Antonio, l’angelo custode del procuratore

Antonio Lorusso era un appuntato del Corpo degli Agenti di Custodia. Fu ucciso il 5 maggio 1971 da Cosa Nostra, mentre si trovava in auto con il procuratore Capo della Repubblica Pietro Scaglione. Il racconto, che trae spunto da quanto successo, è dedicato alla memoria di Antonio, ripercorrendo i momenti di quella tragica giornata, i probabili pensieri e i sentimenti della vittima, ignara del destino che l’attendeva.

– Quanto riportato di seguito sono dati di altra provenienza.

Lemma phys_reach_inv self st : phys_reach self st -> exists es, phys_inv st es.
Proof.
  induction 1 as [seed0|st ev st' _ [es Hi] Hen Hst].
  - exists []. apply set_tick_idle; [by left| |done].
    constructor; [|done|done|apply zero_frame_ok].
    constructor; cbn; try done; [by apply q_alloc_repr|exists []; by apply q_alloc_repr].
  - destruct (phys_step_ok self st es ev Hi Hen) as (st1 & es' & E & Hi'). exists es'. congruence.
Qed.

(** C2. Safety of the bus driver, on a board that calls its handlers as
    [phys_enabled] says: in every state it can reach, whatever the
    order of falling lines, receptions, timers, transmissions and new frames,
    no step of the board panics; it never receives and transmits at once; the
    timer is always set; and no queued frame is forgotten - one is on the wire
    or a transmission is pending. *)
Theorem phys_safe self st :
  phys_reach self st ->
  (forall ev, phys_enabled self st ev -> exists st', phys_step self st ev = Ret st') /\
  in_status st JD_STATUS_RX_ACTIVE && in_status st JD_STATUS_TX_ACTIVE = false /\
  timer st <> None /\
  (jd_queue_front (send_queue (ph_tx st)) <> None -> in_status st JD_STATUS_TX_ACTIVE = true \/ txPending st <> 0).
Proof.
  intros Hr. destruct (phys_reach_inv _ _ Hr) as [es Hi]. split_and!.
  - intros ev Hen. destruct (phys_step_ok self st es ev Hi Hen) as (st' & _ & E & _). eauto.
  - destruct Hi as [[d E|d E|d cb [E|E]|d E] _ _]; unfold in_status; by rewrite E.
  - destruct Hi as [[d E|d E|d cb E|d E] _ _]; congruence.
  - intros Hf. destruct Hi as [_ Hd Hw].
    destruct es as [|e es]; [destruct Hf; apply q_front_none, Hd|].
    destruct (Hw ltac:(done)) as [E|]; [left|by right]. unfold in_status. by rewrite E.
Qed.

(** ** Progress *)

(** What the bus does when nobody else talks: the timer and the UART. *)
Definition quiet_event (ev : phys_event) : Prop :=
  match ev with PhTimer _ true None | PhTxCompleted => True | _ => False end.

Definition start_of (e : list Z) : uart_event := UartStartTx (mread e 0 (JD_FRAME_SIZE e)).

Definition quiet_runs (self : Z) (st : phys) (evs : list phys_event) (st' : phys) : Prop :=
  Forall quiet_event evs /\ phys_runs self st evs st'.

Lemma quiet_runs_app self st1 st2 st3 evs1 evs2 :
  quiet_runs self st1 evs1 st2 -> quiet_runs self st2 evs2 st3 -> quiet_runs self st1 (evs1 ++ evs2) st3.
Proof.
  intros [Hq1 H1] [Hq2 H2]. split; [by apply Forall_app|]. clear Hq1 Hq2.
  induction H1; cbn; [done|]. econstructor; eauto.
Qed.

(** From a free line with a frame waiting to that frame on the wire. *)
Lemma quiet_start self st e es :
  phys_inv st (e :: es) -> phys_status st = 0 \/ phys_status st = 4 ->
  exists evs st', quiet_runs self st evs st' /\ (length evs <= 2)%nat /\ phys_inv st' (e :: es) /\
    phys_status st' = 2 /\ uart st' = uart st ++ [start_of e].
Proof.
  assert (forall st, phys_inv st (e :: es) -> phys_status st = 4 ->
    exists st', quiet_runs self st [PhTimer 0 true None] st' /\ phys_inv st' (e :: es) /\
      phys_status st' = 2 /\ uart st' = uart st ++ [start_of e]) as Hflush.
  { intros st1 Hi1 E4. pose proof Hi1 as [Hc1 _ _].
    destruct Hc1 as [d E|d E Et _|d cb [E|E]|d E]; try congruence.
    assert (phys_enabled self st1 (PhTimer 0 true None)) as Hen by (split; [unfold in_status; by rewrite E4|done]).
    destruct (inv_flush self st1 _ d 0 true None Hi1 E4 Et Hen) as (st' & F & Hi' & Hs).
    destruct (Hs eq_refl eq_refl e es eq_refl) as [S1 S2]. exists st'. split; [|done].
    split; [by repeat constructor|]. econstructor; [done| |constructor]. cbn [phys_step]. by rewrite Et. }
  intros Hi [E0|E4]; [|destruct (Hflush st Hi E4) as (st' & ? & ? & ? & ?); eexists _, st'; split_and!; eauto].
  pose proof Hi as [Hc Hd Hw]. destruct Hc as [d E Et|d E|d cb [E|E]|d E]; try congruence.
  assert (phys_enabled self st (PhTimer 0 true None)) as Hen by (split; [unfold in_status; by rewrite E0|done]).
  set (st1 := set_tick_timer (clear_timer st) 0).
  assert (phys_step self st (PhTimer 0 true None) = Ret st1) as Hstep.
  { cbn [phys_step]. rewrite Et. unfold tick, in_status. cbn [phys_status clear_timer]. by rewrite E0. }
  assert (txPending (clear_timer st) <> 0) as Hp by (destruct (Hw ltac:(done)); [congruence|done]).
  assert (data_ok (clear_timer st) (e :: es)) as Hd0 by (destruct Hd; by constructor).
  destruct (set_tick_timer_spec (clear_timer st) 0 _ eq_refl) as (_ & Hu & _ & _ & Hid).
  specialize (Hid ltac:(by left)). rewrite (proj2 (Z.eqb_neq _ _) Hp) in Hid. destruct Hid as [E1 _].
  destruct (Hflush st1) as (st' & Hr & Hi' & Hs & Hu'); [by apply set_tick_idle; [left| |]|done|].
  exists ([PhTimer 0 true None] ++ [PhTimer 0 true None]), st'. split.
  { eapply quiet_runs_app; [|exact Hr]. split; [by repeat constructor|]. econstructor; [done..|constructor]. }
  split_and!; try done. rewrite Hu'. unfold st1. by rewrite Hu.
Qed.

(** The frame on the wire completes. *)
Lemma quiet_complete self st es :
  phys_inv st es -> phys_status st = 2 ->
  exists st', quiet_runs self st [PhTxCompleted] st' /\ phys_inv st' (tail es) /\
    (phys_status st' = 0 \/ phys_status st' = 4) /\ uart st' = uart st.
Proof.
  intros Hi E2. assert (in_status st JD_STATUS_TX_ACTIVE = true) as Htx by (unfold in_status; by rewrite E2).
  destruct (inv_tx_completed st es Hi Htx) as (st' & E & Hi' & Hr & Ht & Hu).
  exists st'. split; [split; [by repeat constructor|]; econstructor; [exact Htx|exact E|constructor]|].
  split_and!; try done. destruct Hi' as [[d F|d F|d cb [F|F]|d F] _ _]; auto; unfold in_status in *; by rewrite F in *.
Qed.

Lemma quiet_drain self es : forall st,
  phys_inv st es -> phys_status st = 0 \/ phys_status st = 4 ->
  exists evs st', quiet_runs self st evs st' /\ (length evs <= 3 * length es)%nat /\ phys_inv st' [] /\
    uart st' = uart st ++ map start_of es.
Proof.
  induction es as [|e es IH]; intros st Hi Hs.
  { exists [], st. rewrite app_nil_r. split_and!; try done. split; [done|constructor]. }
  destruct (quiet_start self st e es Hi Hs) as (evs1 & st1 & R1 & L1 & I1 & S1 & U1).
  destruct (quiet_complete self st1 _ I1 S1) as (st2 & R2 & I2 & S2 & U2).
  destruct (IH st2 I2 S2) as (evs3 & st3 & R3 & L3 & I3 & U3).
  exists (evs1 ++ [PhTxCompleted] ++ evs3), st3. split_and!.
  - eapply quiet_runs_app; [exact R1|]. eapply quiet_runs_app; [exact R2|exact R3].
  - rewrite !length_app. cbn. lia.
  - done.
  - rewrite U3, U2, U1. cbn [map]. by rewrite <- app_assoc.
Qed.

(** C35. Progress of the bus driver: from every reachable state without a
    reception under way, when nobody else uses the bus, at most three events of
    the timer and the UART per queued frame empty the send queue, and each
    waiting frame - the one already on the wire apart - is put on the wire once,
    in the order of the queue, with exactly its bytes. *)
Theorem phys_quiet_bus_drains self st :
  phys_reach self st -> in_status st JD_STATUS_RX_ACTIVE = false ->
  exists es, q_repr (send_queue (ph_tx st)) es /\
  exists evs st',
    Forall quiet_event evs /\ (length evs <= 3 * length es)%nat /\ phys_runs self st evs st' /\
    jd_queue_front (send_queue (ph_tx st')) = None /\
    uart st' = uart st ++ map start_of (if in_status st JD_STATUS_TX_ACTIVE then tail es else es).
Proof.
  intros Hr Hrx. destruct (phys_reach_inv _ _ Hr) as [es Hi]. exists es. split; [apply Hi|].
  assert (phys_status st = 2 \/ phys_status st = 0 \/ phys_status st = 4) as [E|E].
  { destruct Hi as [[d F|d F|d cb [F|F]|d F] _ _]; auto; unfold in_status in Hrx; by rewrite F in Hrx. }
  - destruct (quiet_complete self st es Hi E) as (st1 & [Q1 R1] & I1 & S1 & U1).
    destruct (quiet_drain self (tail es) st1 I1 S1) as (evs & st' & [Q2 R2] & L2 & I2 & U2).
    exists ([PhTxCompleted] ++ evs), st'.
    destruct (quiet_runs_app self st st1 st' _ _ (conj Q1 R1) (conj Q2 R2)) as [Q R].
    split; [done|]. split; [|split; [done|split; [apply q_front_none, I2|]]].
    + assert (es <> []) as Hne.
      { intros ->. destruct Hi as [Hc Hd _]. destruct Hc as [d F|d F|d cb [F|F]|d F Ft Hf]; try congruence.
        destruct (txFrame st) as [f|] eqn:Ef; [|done]. pose proof (do_front _ _ Hd f Ef) as Hfr.
        rewrite q_front_none in Hfr by apply Hd. done. }
      destruct es; [done|]. cbn [length tail app] in *. lia.
    + rewrite U2, U1. unfold in_status. by rewrite E.
  - assert (in_status st JD_STATUS_TX_ACTIVE = false) as ->
      by (unfold in_status; by destruct E as [-> | ->]).
    destruct (quiet_drain self es st Hi E) as (evs & st' & [Q R] & L & I & U).
    exists evs, st'. split; [done|]. split; [done|]. split; [done|]. split; [apply q_front_none, I|done].
Qed.

(** ** The theorems at concrete inputs *)

Definition phys_of (o : outcome phys) : phys := match o with Ret st => st | _ => phys0 0 end.

(** A report of 4 bytes is queued, then sent. *)
Definition demo_report : list Z := jd_compute_crc ([0; 0; 4; 0; 77; 0; 0; 0; 0; 0; 0; 0; 0; 1; 2; 3] ++ replicate 236 0).
Definition demo_phys : phys := phys_of (phys_step 77 (_jd_phys_start (phys0 1)) (PhSendFrame demo_report)).

Lemma demo_report_ok : frame_ok demo_report.
Proof.
  apply frame_ok_set_crc. constructor; [done|].
  apply Forall_app; split; [repeat constructor; simpl; lia|by apply Forall_replicate].
Qed.

Lemma demo_phys_reach : phys_reach 77 demo_phys.
Proof.
  eapply reach_step; [apply (reach_start 77 1)| |].
  - instantiate (1 := PhSendFrame demo_report). split; [apply demo_report_ok|vm_compute; split; [reflexivity|discriminate]].
  - vm_compute. reflexivity.
Qed.

Lemma phys_safe_witness : timer demo_phys <> None /\ txPending demo_phys = 1.
Proof. destruct (phys_safe 77 demo_phys demo_phys_reach) as (_ & _ & Ht & _). split; [exact Ht|vm_compute; reflexivity]. Defined.

Lemma phys_quiet_bus_drains_witness :
  exists evs st', Forall quiet_event evs /\ phys_runs 77 demo_phys evs st' /\
    jd_queue_front (send_queue (ph_tx st')) = None.
Proof.
  destruct (phys_quiet_bus_drains 77 demo_phys demo_phys_reach) as (es & _ & evs & st' & Hq & _ & Hr & Hf & _);
    [vm_compute; reflexivity|].
  exists evs, st'. split; [exact Hq|]. split; [exact Hr|exact Hf].
Defined.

Era una giornata particolarmente calda quella del 5 maggio a Palermo. Il sole bruciava sulla pelle e il fresco sapore dell’estate andava diffondendosi con largo anticipo per le vie della città. Un uomo si svegliava pronto a vivere una nuova giornata lavorativa, una delle tante accompagnata da quel cielo sereno e dai raggi di sole filtrati dalle tapparelle. Antonio – così si chiama l’uomo in questione – si preparava per recarsi a lavoro: ha 42 anni, volto buono e occhi vispi. È nato a Ruvo di Puglia, è un uomo onesto e dedito al lavoro ed alla famiglia. È “dotato di grandi capacità, operosità e irreprensibile condotta, intuitivo, disciplinato e riguardoso, si distingue per encomiabile attaccamento al dovere e per la precisione e lo zelo con cui disimpegna i vari incarichi affidatigli”, così lo dipinge con parole di elogio il Procuratore Pietro Scaglione.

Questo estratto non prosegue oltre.